The EU, Restaurants and Olive Oil

They do themselves no favours. Like a hulking institution that has never seen the light of day lest it provide a degree of transparency, the cocooned individuals of the European Commission have decided to meddle in the restaurant trade. The mantra is always the same: quality and hygiene. From January 1, 2014, eateries will be prohibited from serving oil to diners in small jugs or dipping bowls. The nightmarish pre-sealed and non-re-usable bottles will take their place, an aesthetic monstrosity that will remind consumers who, let alone what, is really in charge.

Killing the romance and deliciousness of eating is not something the EU should be dabbling in, given its poor record on secret and often inscrutable governance. There are enough food fascists in the restaurant trade without having management fascists lord over the food trade.

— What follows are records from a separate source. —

(* ===== verification/Harmonize.v ===== *)
(** * The harmonisation utilities

    [harmonize_response_scale] and [create_harmonized_column_mapping]
    ([src/unified_data_schema.py], lines 326 to 342).  The first is written
    in the monad [py], with [list.index] and subscription able to raise as
    in Python; the theorems show that it never does, that it equals the
    pure reference [harmonize_ref], and what it does between the named
    scales of [ResponseScale].  The second is the loop the code runs over
    the merged dictionary of a freshly built schema. *)

From S2P Require Import Prelude PyDict Schema CatalogueData Queries CatalogueFacts.

Set Warnings "-clear-no-such-hyp".
#[local] Open Scope string_scope.
#[local] Open Scope Z_scope.

Implicit Types (response : string) (source_scale target_scale : list string).

(** ** The functions *)

Definition harmonize_response_scale response source_scale target_scale :
    py string :=
  if py_in response source_scale then
    idx ← py_index response source_scale;
    if idx <? py_len target_scale then py_getitem target_scale idx
    else Ok response
  else Ok response.

(** The reference: the option of the target at the first position of the
    response in the source, the response itself when there is none. *)
Definition harmonize_ref response source_scale target_scale : string :=
  match list_index response source_scale with
  | Some n => default response (target_scale !! n)
  | None => response
  end.

(** The body of the loop: [mapping[qid] = question.column_mappings]. *)
Definition column_mapping_of (all_questions : dict string QuestionMapping) :
    dict string (dict Z string) :=
  items_build (λ qid question, column_mappings question)
    (dict_items all_questions) ∅.

Definition create_harmonized_column_mapping : dict string (dict Z string) :=
  let schema := __init__ in
  column_mapping_of (get_all_questions schema).

(** ** [harmonize_response_scale] *)

(** C5. The function never raises, and computes the reference. *)
Theorem harmonize_response_scale_ref response source_scale target_scale :
  harmonize_response_scale response source_scale target_scale =
    Ok (harmonize_ref response source_scale target_scale).
Proof.
  unfold harmonize_response_scale, harmonize_ref, py_in, py_index.
  destruct (list_index response source_scale) as [n|] eqn:Hn.
  - rewrite bool_decide_eq_true_2 by (apply list_index_is_Some; eauto).
    py_simpl. apply py_getitem_guarded.
  - by rewrite bool_decide_eq_false_2 by (by apply list_index_None).
Qed.

(** The two paths of the function, by the position of the response. *)
Lemma harmonize_found response source_scale target_scale n :
  list_index response source_scale = Some n →
  harmonize_response_scale response source_scale target_scale =
    Ok (default response (target_scale !! n)).
Proof.
  intros Hn. unfold harmonize_response_scale, py_in, py_index.
  rewrite bool_decide_eq_true_2 by (apply list_index_is_Some; eauto).
  rewrite Hn. py_simpl. apply py_getitem_guarded.
Qed.

Lemma harmonize_absent response source_scale target_scale :
  list_index response source_scale = None →
  harmonize_response_scale response source_scale target_scale = Ok response.
Proof.
  intros Hn%list_index_None. unfold harmonize_response_scale, py_in.
  by rewrite bool_decide_eq_false_2.
Qed.

(** C18. A response that is not an option of the source scale is returned
    unchanged. *)
Theorem harmonize_not_in_source response source_scale target_scale :
  response ∉ source_scale →
  harmonize_response_scale response source_scale target_scale = Ok response.
Proof. intros Hin%list_index_None. by apply harmonize_absent. Qed.

Lemma harmonize_not_in_source_witness :
  harmonize_response_scale "Unknown" (ResponseScale_value AGREEMENT_5)
    (ResponseScale_value FREQUENCY_4) = Ok "Unknown".
Proof. apply harmonize_not_in_source. by apply (bool_decide_unpack _). Defined.

(** C17. A response whose position the target scale does not have is returned
    unchanged. *)
Theorem harmonize_target_short response source_scale target_scale n :
  list_index response source_scale = Some n →
  py_len target_scale ≤ Z.of_nat n →
  harmonize_response_scale response source_scale target_scale = Ok response.
Proof.
  intros Hn Hlen. rewrite (harmonize_found _ _ _ n) by done.
  rewrite lookup_ge_None_2; [done | unfold py_len in Hlen; lia].
Qed.

Lemma harmonize_target_short_witness :
  harmonize_response_scale "Strongly agree" (ResponseScale_value AGREEMENT_5)
    (ResponseScale_value FREQUENCY_4) = Ok "Strongly agree".
Proof. by apply (harmonize_target_short _ _ _ 4%nat). Defined.

(** C19. Otherwise the result is the option of the target scale at the position
    of the first occurrence of the response in the source scale. *)
Theorem harmonize_positional response source_scale target_scale n x :
  list_index response source_scale = Some n →
  target_scale !! n = Some x →
  harmonize_response_scale response source_scale target_scale = Ok x.
Proof. intros Hn Hx. rewrite (harmonize_found _ _ _ n) by done. by rewrite Hx. Qed.

Lemma harmonize_positional_witness :
  harmonize_response_scale "Neutral" (ResponseScale_value AGREEMENT_5)
    (ResponseScale_value FREQUENCY_4) = Ok "Sometimes".
Proof. by apply (harmonize_positional _ _ _ 2%nat). Defined.

(** The result is the response itself or an option of the target scale. *)
Lemma harmonize_result response source_scale target_scale :
  ∃ x, harmonize_response_scale response source_scale target_scale = Ok x ∧
       (x = response ∨ x ∈ target_scale).
Proof.
  destruct (list_index response source_scale) as [n|] eqn:Hn.
  - rewrite (harmonize_found _ _ _ n) by done. eexists; split; [done|].
    destruct (target_scale !! n) as [x|] eqn:Hx; simpl; [|by left].
    right. by eapply list_elem_of_lookup_2.
  - rewrite harmonize_absent by done. eauto.
Qed.

(** C36. Harmonising a scale to itself changes nothing. *)
Theorem harmonize_same_scale response scale :
  harmonize_response_scale response scale scale = Ok response.
Proof.
  destruct (list_index response scale) as [n|] eqn:Hn;
    [|by apply harmonize_absent].
  rewrite (harmonize_found _ _ _ n) by done.
  apply list_index_lookup in Hn. by rewrite Hn.
Qed.

(** C33. When the target has a position for every option of the source, every
    response of the source is translated to an option of the target. *)
Theorem harmonize_translates response source_scale target_scale :
  response ∈ source_scale →
  py_len source_scale ≤ py_len target_scale →
  ∃ x, harmonize_response_scale response source_scale target_scale = Ok x ∧
       x ∈ target_scale.
Proof.
  intros [n Hn]%list_index_is_Some Hlen. unfold py_len in Hlen.
  pose proof (list_index_lt _ _ _ Hn).
  destruct (lookup_lt_is_Some_2 target_scale n) as [x Hx]; [lia|].
  exists x. rewrite (harmonize_found _ _ _ n), Hx by done.
  split; [done | by eapply list_elem_of_lookup_2].
Qed.

Lemma harmonize_translates_witness :
  ∃ x, harmonize_response_scale "Often" (ResponseScale_value FREQUENCY_4_ALT)
         (ResponseScale_value AGREEMENT_5) = Ok x ∧
       x ∈ ResponseScale_value AGREEMENT_5.
Proof.
  apply harmonize_translates; [by apply (bool_decide_unpack _) | by vm_compute].
Defined.

(** C16. Into a target scale without repetition that is at least as long as
    the source scale, harmonising a response of the source and harmonising
    the result back returns the original response. *)
Theorem harmonize_roundtrip response source_scale target_scale x :
  NoDup target_scale →
  py_len source_scale ≤ py_len target_scale →
  response ∈ source_scale →
  harmonize_response_scale response source_scale target_scale = Ok x →
  harmonize_response_scale x target_scale source_scale = Ok response.
Proof.
  intros Ht Hlen [n Hn]%list_index_is_Some. unfold py_len in Hlen.
  pose proof (list_index_lt _ _ _ Hn). pose proof (list_index_lookup _ _ _ Hn) as Hr.
  destruct (lookup_lt_is_Some_2 target_scale n) as [y Hy]; [lia|].
  rewrite (harmonize_found _ _ _ n), Hy by done. intros [= <-].
  rewrite (harmonize_found _ _ _ n) by (by apply list_index_NoDup).
  by rewrite Hr.
Qed.

Lemma harmonize_roundtrip_witness :
  harmonize_response_scale "Often" (ResponseScale_value FREQUENCY_4_ALT)
    (ResponseScale_value FREQUENCY_4) = Ok "Sometimes".
Proof.
  apply (harmonize_roundtrip "Sometimes" (ResponseScale_value FREQUENCY_4));
    [apply ResponseScale_value_options_NoDup | by vm_compute |
     by apply (bool_decide_unpack _) | done].
Defined.

(** ** Between the named scales *)

(** A translation table [f] between two given scales is checked on the
    options of the source; every other response is passed through. *)
Lemma harmonize_table (f : string → string) response source_scale target_scale :
  Forall (λ r, harmonize_ref r source_scale target_scale = f r) source_scale →
  (response ∉ source_scale → f response = response) →
  harmonize_response_scale response source_scale target_scale = Ok (f response).
Proof.
  intros Hall Hout. destruct (list_index response source_scale) as [n|] eqn:Hn.
  - rewrite (harmonize_found _ _ _ n) by done. f_equal.
    rewrite Forall_forall in Hall. rewrite <-Hall by (apply list_index_is_Some; eauto).
    unfold harmonize_ref. by rewrite Hn.
  - rewrite harmonize_absent by done. f_equal. symmetry.
    by apply Hout, list_index_None.
Qed.

(** Close a goal [harmonize_table] leaves: the table on the options by
    evaluation, the pass-through by cases on the response. *)
Ltac check_table f :=
  apply (harmonize_table f);
    [apply (bool_decide_unpack _); by vm_compute
    |intros Hout; repeat case_decide; subst; try done;
     exfalso; apply Hout; by apply (bool_decide_unpack _)].

(** C37. Each scale and its alternative wording differ in the options the
    alternative rewords: harmonisation rewrites these and leaves every
    other response, option of the scale or not, unchanged. *)
Theorem harmonize_alt_scales response :
  harmonize_response_scale response (ResponseScale_value AGREEMENT_5)
      (ResponseScale_value AGREEMENT_5_ALT) =
    Ok (if decide (response = "Neutral") then "Neutral / No opinion"
        else response) ∧
  harmonize_response_scale response (ResponseScale_value FREQUENCY_4)
      (ResponseScale_value FREQUENCY_4_ALT) =
    Ok (if decide (response = "Sometimes") then "Often"
        else if decide (response = "Frequently") then "Always"
        else response) ∧
  harmonize_response_scale response (ResponseScale_value YES_NO_UNSURE)
      (ResponseScale_value YES_NO_DONT_KNOW) =
    Ok (if decide (response = "Unsure") then "Don't know" else response).
Proof.
  split_and!.
  - check_table (λ r, if decide (r = "Neutral") then "Neutral / No opinion" else r).
  - check_table (λ r, if decide (r = "Sometimes") then "Often"
                      else if decide (r = "Frequently") then "Always" else r).
  - check_table (λ r, if decide (r = "Unsure") then "Don't know" else r).
Qed.

(** A response passed through unchanged can be an option of the target
    scale all the same: membership in the target does not tell a translated
    response from an untranslated one. *)
Lemma harmonize_passthrough_in_target :
  ("Yes" ∉ ResponseScale_value FREQUENCY_4) ∧
  harmonize_response_scale "Yes" (ResponseScale_value FREQUENCY_4)
    (ResponseScale_value YES_NO_UNSURE) = Ok "Yes" ∧
  "Yes" ∈ ResponseScale_value YES_NO_UNSURE.
Proof. repeat split; by apply (bool_decide_unpack _). Qed.

(** ** [create_harmonized_column_mapping] *)

Lemma column_mapping_of_lookup all_questions qid :
  dict_wf all_questions →
  column_mapping_of all_questions !! qid = column_mappings <$> all_questions !! qid.
Proof. intros Hwf. apply (items_build_lookup (λ _ q, column_mappings q)), Hwf. Qed.

(** C7. The mapping has an entry for exactly the questions of the catalogue, in
    the catalogue's order, and the entry is the question's
    [column_mappings]. *)
Theorem create_harmonized_column_mapping_spec :
  dict_keys create_harmonized_column_mapping =
    dict_keys (get_all_questions __init__) ∧
  ∀ qid, create_harmonized_column_mapping !! qid =
           column_mappings <$> get_all_questions __init__ !! qid.
Proof.
  unfold create_harmonized_column_mapping. split.
  - apply (items_build_keys (λ _ q, column_mappings q)), all_wf.
  - intros qid. apply column_mapping_of_lookup, all_wf.
Qed.

(** C10. The entry of [open_access_attitude] is the mapping the documentation
    gives. *)
Theorem create_harmonized_column_mapping_open_access :
  create_harmonized_column_mapping !! "open_access_attitude" =
    Some (Dict [(2021, "Q2.7_1"); (2022, "Q2.11_1"); (2023, "Q2.10.a");
                (2024, "Q12_1")]).
Proof.
  unfold create_harmonized_column_mapping.
  rewrite column_mapping_of_lookup by apply all_wf. by vm_compute.
Qed.

(** C23. For a question available in a year the mapping gives the source column
    of that year. *)
Theorem create_harmonized_column_mapping_locates year qid q :
  get_questions_by_year __init__ year !! qid = Some q →
  ∃ columns column,
    create_harmonized_column_mapping !! qid = Some columns ∧
    columns !! year = Some column.
Proof.
  unfold get_questions_by_year, create_harmonized_column_mapping.
  rewrite comp_all_lookup, available_in_true. intros [Hq Hyear].
  rewrite column_mapping_of_lookup, Hq by apply all_wf. simpl.
  apply (all_entry_ok __init__) in Hq as [_ _ _ _ _ Hcols].
  destruct (proj2 (dict_lookup_is_Some (column_mappings q) year)) as [c Hc]; eauto.
Qed.

Lemma create_harmonized_column_mapping_locates_witness :
  ∃ columns column,
    create_harmonized_column_mapping !! "credit_for_sharing" = Some columns ∧
    columns !! 2019 = Some column.
Proof.
  apply (create_harmonized_column_mapping_locates 2019 _ credit_for_sharing).
  by vm_compute.
Defined.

But here, EU officials will assure those across countries that the measure is a noble one – the regulation is coming about as a measure to improve hygiene and quality. (As if the best food is made in a laboratory.)

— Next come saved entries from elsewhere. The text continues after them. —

Lemma scan_network_output env s mw w n :
  ipaddress.ip_network s = Return n ->
  0 < mw ->
  let total := ipaddress.num_addresses n in
  let l := ipaddress.str
             <$> filter (fun ip => alive env ip = true) (ipaddress.hosts n) in
  exists w' out elapsed,
    scan_network env s mw w = (Return l, w')
    /\ thread w' = thread w /\ signals w' = signals w
    /\ submitted w' = ipaddress.hosts n
    /\ stdout w'
       = stdout w ++ [scan_started total] ++ out
         ++ [scan_finished (length l) elapsed]
    /\ found_lines out = l
    /\ progress_lines out
       = (fun q => (q, total))
           <$> printed_counts total 0 (length (ipaddress.hosts n)).
Proof.
  intros Hn Hmw total l. unfold scan_network.
  unfold mbind at 1. unfold M_bind at 1. unfold lift at 1. rewrite Hn.
  unfold mbind at 1. unfold M_bind at 1. unfold print at 1.
  unfold mbind at 1. unfold M_bind at 1. unfold now at 1.
  unfold mbind at 1. unfold M_bind at 1. unfold ThreadPoolExecutor at 1.
  destruct (Z.leb_spec mw 0); [lia|].
  unfold mbind at 1. unfold M_bind at 1. rewrite submit_each_eq.
  cbn [thread flag_reads clock_reads signals stdout submitted length app].
  unfold mbind at 1. unfold M_bind at 1.
  match goal with
  | |- context [batch_loop env n ?tot ?t0 0 _ [] 0 ?W] =>
      destruct (batch_loop_output env n tot t0 (length (ipaddress.hosts n))
                  0%nat [] 0 W)
        as (w1 & out & Heq & (Hth & _ & Hsig & Hsub) & Hout & Hf & Hp & _);
        [done|lia|]
  end.
  rewrite Heq. rewrite drop_0, firstn_all, live_probe in *. cbn [app].
  unfold mbind, M_bind, now, print, mret, M_ret.
  eexists _, out, _. split; [reflexivity|].
  cbn [thread flag_reads clock_reads signals stdout submitted] in *.
  rewrite Hth, Hsig, Hsub, Hout. repeat split; try done.
  by rewrite <- !app_assoc.
Qed.

(** X6.  On a valid network with a positive worker count the batch sweep
    returns the texts of the hosts whose probe answered, in ascending
    address order and without duplicates, whatever the order in which the
    probes complete; it submits one probe per host, emits no signal and
    leaves the thread object alone. *)
Theorem scan_network_returns_live_hosts_ascending env s mw w n :
  ipaddress.ip_network s = Return n ->
  0 < mw ->
  let addrs := filter (fun ip => alive env ip = true) (ipaddress.hosts n) in
  (scan_network env s mw w).1 = Return (ipaddress.str <$> addrs)
  /\ StronglySorted Z.lt addrs
  /\ NoDup (ipaddress.str <$> addrs)
  /\ (forall a, a ∈ addrs <-> a ∈ ipaddress.hosts n /\ alive env a = true)
  /\ submitted (scan_network env s mw w).2 = ipaddress.hosts n
  /\ signals (scan_network env s mw w).2 = signals w
  /\ thread (scan_network env s mw w).2 = thread w.
Proof.
  intros Hn Hmw addrs.
  pose proof (ip_network_well_formed s n Hn) as Hwf.
  destruct (scan_network_output env s mw w n Hn Hmw)
    as (w' & out & elapsed & -> & Hth & Hsig & Hsub & _).
  cbn [fst snd]. split; [done|].
  split; [apply sorted_filter; by apply hosts_sorted|]. split.
  - apply NoDup_fmap_2_strong; [|apply NoDup_filter; by apply hosts_NoDup].
    intros x y [_ Hx]%list_elem_of_filter [_ Hy]%list_elem_of_filter.
    apply str_inj; by eapply hosts_32bit.
  - split; [|done]. intros a. unfold addrs. rewrite list_elem_of_filter. tauto.
Qed.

The proposals were supported by 15 out of 27 EU member governments, including Italy, Greece, Spain and Portugal. The propagandists were in full swing on the soap boxes. “The fact that the EU is the world’s major producer of olive oil – for up to 70 percent of the olive oil globally – perhaps this is even more than just a good consumer story for European citizens,” suggested commission spokesman Oliver Drewes (Reuters, May 18). Yes, this inane measure is supposedly good for the consumer.

Similarly, Nunzia de Gerolamo suggested that these measures were part of an effort to impose greater clarity on the market in terms of the oil’s origins. “With the EU’s green light for these new rules calling for more labelling transparency for the olive oil it will finally be able to more easily verify the oil’s characteristics and origins” (The Telegraph, May 18). Be wary of officials who dictate gastronomic quality to the public, those pygmies of the ministry of taste.

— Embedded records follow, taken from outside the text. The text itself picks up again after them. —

(** * bazinga-site: analytics helpers and serverless write handlers

    A shallow embedding of the parts of the site that carry behaviour:

    - [ABTest]: the deterministic experiment bucketing of
      [assets/site.js] ([ABTestManager.hashString],
      [ABTestManager.selectVariantForUser]);
    - [ServerTracker]: the client-side event queue of
      [assets/server-tracking.js] ([addToQueue], [startAutoFlush],
      [flushQueue], [sendAsync]);
    - [Likes]: the like-counter function backed by a REST document store;
    - [PostApi] and [NoteApi]: the post-creation and note-creation
      functions that commit a Markdown file through the GitHub contents API.

    JavaScript numbers are IEEE-754 binary64 values; they are modelled by
    Rocq's primitive floats where the code computes with fractions, by
    [Z] where every value is an integer below 2^53 (exact in binary64),
    and by [Z] with the rounding to binary64 written out where a stored
    count can be larger ([Likes.binary64]).
    JavaScript strings are modelled by [string]; a character stands for the
    UTF-16 code unit of the same number (code units 0..255).  The messages
    the handlers answer with are kept as the literals of the source. *)

From Stdlib Require Import ZArith List String Ascii Bool Lia.
From Stdlib Require Import Floats.PrimFloat.
#[local] Set Warnings "-register-all,-inexact-float".
From stdpp Require Import base option list strings gmap.
Import ListNotations.

Local Open Scope Z_scope.

(** ** JavaScript strings and values *)

Module JS.

Definition charCode (c : ascii) : Z := Z.of_N (N_of_ascii c).

(** [str.charCodeAt(i)] for i = 0 .. length-1. *)
Definition charCodes (s : string) : list Z :=
  map charCode (list_ascii_of_string s).

Definition LF : string := String (ascii_of_nat 10) EmptyString.

(** WhiteSpace and LineTerminator code units below 256: TAB, LF, VT, FF,
    CR, SP and NBSP.  This is the set stripped by [String.prototype.trim]
    and matched by the regular-expression class [\s]. *)
Definition isSpace (c : ascii) : bool :=
  let n := charCode c in
  ((9 <=? n) && (n <=? 13)) || (n =? 32) || (n =? 160).

Fixpoint trimStart (s : string) : string :=
  match s with
  | EmptyString => EmptyString
  | String c rest => if isSpace c then trimStart rest else s
  end.

Definition revString (s : string) : string :=
  string_of_list_ascii (rev (list_ascii_of_string s)).

Definition trimEnd (s : string) : string :=
  revString (trimStart (revString s)).

(** [s.trim()] *)
Definition trim (s : string) : string := trimEnd (trimStart s).

(** [Number.prototype.toString] on an integer: decimal digits. *)
Fixpoint digitsOfPos (fuel : nat) (n : Z) (acc : string) : string :=
  match fuel with
  | O => acc
  | S fuel' =>
      let d := ascii_of_nat (48 + Z.to_nat (n mod 10)) in
      let acc' := String d acc in
      if n / 10 =? 0 then acc' else digitsOfPos fuel' (n / 10) acc'
  end.

Definition decimal (n : Z) : string :=
  if n <? 0
  then String "-" (digitsOfPos (S (Z.to_nat (Z.log2 (- n)))) (- n) EmptyString)
  else digitsOfPos (S (Z.to_nat (Z.log2 n))) n EmptyString.

(** [s.slice(-k)]: the last [k] characters (the whole string when it is
    shorter). *)
Definition sliceLast (k : nat) (s : string) : string :=
  let l := list_ascii_of_string s in
  string_of_list_ascii (skipn (List.length l - k) l).

(** [Date.now().toString().slice(-6)] *)
Definition stamp6 (now : Z) : string := sliceLast 6 (decimal now).

(** The JSON values a parsed request body can hold.  Numbers are the
    integers; an object value is opaque ([VObj]). *)
Inductive value : Type :=
| VUndefined
| VNull
| VBool (b : bool)
| VNum (n : Z)
| VStr (s : string)
| VArr (items : list value)
| VObj.

(** ToBoolean *)
Definition truthy (v : value) : bool :=
  match v with
  | VUndefined | VNull => false
  | VBool b => b
  | VNum n => negb (n =? 0)
  | VStr s => negb (String.eqb s EmptyString)
  | VArr _ | VObj => true
  end.

(** [String(v)] *)
Fixpoint toStr (v : value) : string :=
  match v with
  | VUndefined => "undefined"
  | VNull => "null"
  | VBool true => "true"
  | VBool false => "false"
  | VNum n => decimal n
  | VStr s => s
  | VArr items =>
      (fix join (l : list value) : string :=
         match l with
         | [] => EmptyString
         | x :: rest =>
             let sx := match x with
                       | VUndefined | VNull => EmptyString
                       | _ => toStr x
                       end in
             match rest with
             | [] => sx
             | _ => String.append sx (String.append "," (join rest))
             end
         end) items
  | VObj => "[object Object]"
  end.

(** [v === s] for a string literal [s] *)
Definition isStr (v : value) (s : string) : bool :=
  match v with
  | VStr t => String.eqb t s
  | _ => false
  end.

(** [a || b] *)
Definition orElse (a b : value) : value := if truthy a then a else b.

(** Every character is a decimal digit. *)
Definition isDigit (c : ascii) : bool :=
  let n := charCode c in (48 <=? n) && (n <=? 57).

Definition allDigits (s : string) : bool :=
  forallb isDigit (list_ascii_of_string s).

End JS.

(** ** Deterministic experiment bucketing (assets/site.js) *)

Module ABTest.

(** ToInt32: wrap to the signed 32-bit range. *)
Definition toInt32 (z : Z) : Z :=
  let m := z mod 2 ^ 32 in
  if m <? 2 ^ 31 then m else m - 2 ^ 32.

(** One round of the loop of [hashString]:
    [hash = ((hash << 5) - hash) + char; hash = hash & hash]. *)
Definition hashStep (hash char : Z) : Z :=
  let hash := (toInt32 (Z.shiftl (toInt32 hash) 5) - hash) + char in
  Z.land (toInt32 hash) (toInt32 hash).

(** [hashString(str)] *)
Definition hashString (str : string) : Z :=
  Z.abs (fold_left hashStep (JS.charCodes str) 0).

(** Conversion of an exact small integer to binary64. *)
Fixpoint floatOfPos (p : positive) : float :=
  match p with
  | xH => 1%float
  | xO q => (2 * floatOfPos q)%float
  | xI q => (2 * floatOfPos q + 1)%float
  end.

Definition floatOfZ (z : Z) : float :=
  match z with
  | Z0 => 0%float
  | Zpos p => floatOfPos p
  | Zneg p => (- floatOfPos p)%float
  end.

(** A variant of an experiment: [{ weight: 50, name: '...' }].  The
    weight is a percentage. *)
Record Variant := mkVariant { weight : float; name : string }.

(** [{ key, ...variant }] *)
Record Selected := mkSelected
  { key : string; sel_weight : float; sel_name : string }.

Definition select (k : string) (v : Variant) : Selected :=
  mkSelected k (weight v) (name v).

(** [Object.entries(variants)]: the key and variant pairs in the order
    [Object.entries] lists them. *)
Definition Variants := list (string * Variant).

(** An entry of [userAssignments]. *)
Record Assignment := mkAssignment
  { experimentName : string;
    variant : string;
    variantName : string;
    assignedAt : string;
    exposures : nat;
    goals : list string }.

(** The fields of the manager ([this]). [userId] is [None] when
    [getUserId] answers [null] (local storage unavailable);
    [userAssignments] is the Map from experiment id to assignment. *)
Record ABTestManager := mkManager
  { sessionId : string;
    userId : option string;
    userAssignments : gmap string Assignment;
    exposureTracked : gset string }.

(** [this.userId + 'variant_selection'] *)
Definition selectionSeed (this : ABTestManager) : string :=
  String.append (match userId this with Some u => u | None => "null" end)
                "variant_selection".

(** [(hash % 10000) / 10000] *)
Definition randomValue (this : ABTestManager) : float :=
  let hash := hashString (selectionSeed this) in
  (floatOfZ (hash mod 10000) / 10000)%float.

(** The [for ... of variantEntries] loop; [None] when it runs to the end
    without returning. *)
Fixpoint walk (randomValue cumulativeWeight : float) (entries : Variants)
  : option Selected :=
  match entries with
  | [] => None
  | (key, variant) :: rest =>
      let cumulativeWeight := (cumulativeWeight + weight variant / 100)%float in
      if PrimFloat.leb randomValue cumulativeWeight
      then Some (select key variant)
      else walk randomValue cumulativeWeight rest
  end.

(** [selectVariantForUser(variants)].  [None] stands for the TypeError
    raised by destructuring [variantEntries[0]] of an empty list. *)
Definition selectVariantForUser (this : ABTestManager) (variants : Variants)
  : option Selected :=
  match walk (randomValue this) 0%float variants with
  | Some chosen => Some chosen
  | None =>
      match variants with
      | (firstKey, firstVariant) :: _ => Some (select firstKey firstVariant)
      | [] => None
      end
  end.

(** One addition of the loop: [cumulativeWeight += variant.weight / 100]. *)
Definition accumulate (acc : float) (e : string * Variant) : float :=
  (acc + weight (snd e) / 100)%float.

(** The value of [cumulativeWeight] after the loop has visited the entries
    0..i. *)
Definition cumulativeAt (entries : Variants) (i : nat) : float :=
  fold_left accumulate (firstn (S i) entries) 0%float.

(** The sum of all normalised weights, as the loop accumulates it. *)
Definition totalWeight (entries : Variants) : float :=
  fold_left accumulate entries 0%float.

(** [0 <= x < 1] *)
Definition inUnitInterval (x : float) : bool :=
  PrimFloat.leb 0 x && PrimFloat.ltb x 1.

(** The possible values of [hash % 10000]. *)
Definition residues : list Z := map Z.of_nat (seq 0 (Z.to_nat 10000)).

End ABTest.

(** ** Client-side event queue (assets/server-tracking.js) *)

Module ServerTracker.

Definition batchSize : nat := 10.
Definition flushInterval : Z := 30000.
Definition maxRetries : nat := 3.
Definition retryDelay : Z := 1000.

(** An event object built by [track].  [ev_ref] is the identity of the
    JavaScript object (two events with the same name and data are still
    two objects); [_retryCount] is [None] until [flushQueue] sets it. *)
Record Event := mkEvent
  { ev_ref : nat;
    ev_name : string;
    ev_data : list (string * string);
    _retryCount : option nat }.

(** The fields of the tracker ([this]) that the queue logic reads and
    writes.  [inFlight] holds the [eventsToSend] of every activation of
    [flushQueue] that is suspended at [await this.sendAsync(payload)];
    [allocated] counts the event objects created so far. *)
Record Tracker := mkTracker
  { eventQueue : list Event;
    isOnline : bool;
    inFlight : list (list Event);
    allocated : nat }.

(** What leaves the page: a batch handed to [sendAsync] (a [fetch] is
    issued at once) or to [sendSync] (beacon). *)
Inductive Effect : Type :=
| Send (isSync : bool) (events : list Event).

(** [flushQueue(isSync)] up to the point where the send has been issued:
    the guard, the [splice(0, batchSize)] and the call of [sendSync] or
    [sendAsync].  [sendSync] reports no failure, so a synchronous flush is
    complete here; an asynchronous one stays in flight until its promise
    settles. *)
Definition flushQueue (isSync : bool) (this : Tracker) : Tracker * list Effect :=
  if (Nat.eqb (List.length (eventQueue this)) 0) || negb (isOnline this)
  then (this, [])
  else
    let eventsToSend := firstn batchSize (eventQueue this) in
    ({| eventQueue := skipn batchSize (eventQueue this);
        isOnline := isOnline this;
        inFlight := if isSync then inFlight this
                    else inFlight this ++ [eventsToSend];
        allocated := allocated this |},
     [Send isSync eventsToSend]).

The class of persons most likely to be thrilled by this will be the bureaucrat inductees who take over the task of monitoring how the ban will be enforced. Individual countries will no doubt have their own measures of creating another layer of surveillance and accountability. And the consumers will be told it is all being done for their benefit. Then again, that strategy remains the old hoary chestnut of any object of paternalism. They, of course, “know better”.

Naturally, costs will go up for those in the restaurant business keen to find their suppliers. The spokesman for Britain’s Department of Environment, Farming and Rural Affairs (Defra) welcomed “some of the new rules on improved labelling” but not “this ban as it will likely lead to unnecessary waste and place added burdens on businesses” (The Telegraph, May 18). Julia Garnier of up-market Chez Julien, a Parisian restaurant operating in London since 1780, suggested that the bottles would be an aesthetic aberration and “cost restaurants too much to put in place” (The Telegraph, May 18).

Chez Julien uses a process familiar with most restaurant owners who use olive oil on tables for customers to use: glass containers filled with oil and vinegar that stem from large jugs on site. That practice will cease once the regulations are implemented. “Quality” will trump romance; the food managers have been allowed to win, though customers just might be saved by the ingenuity of those in the restaurant trade. Well, hope springs eternal.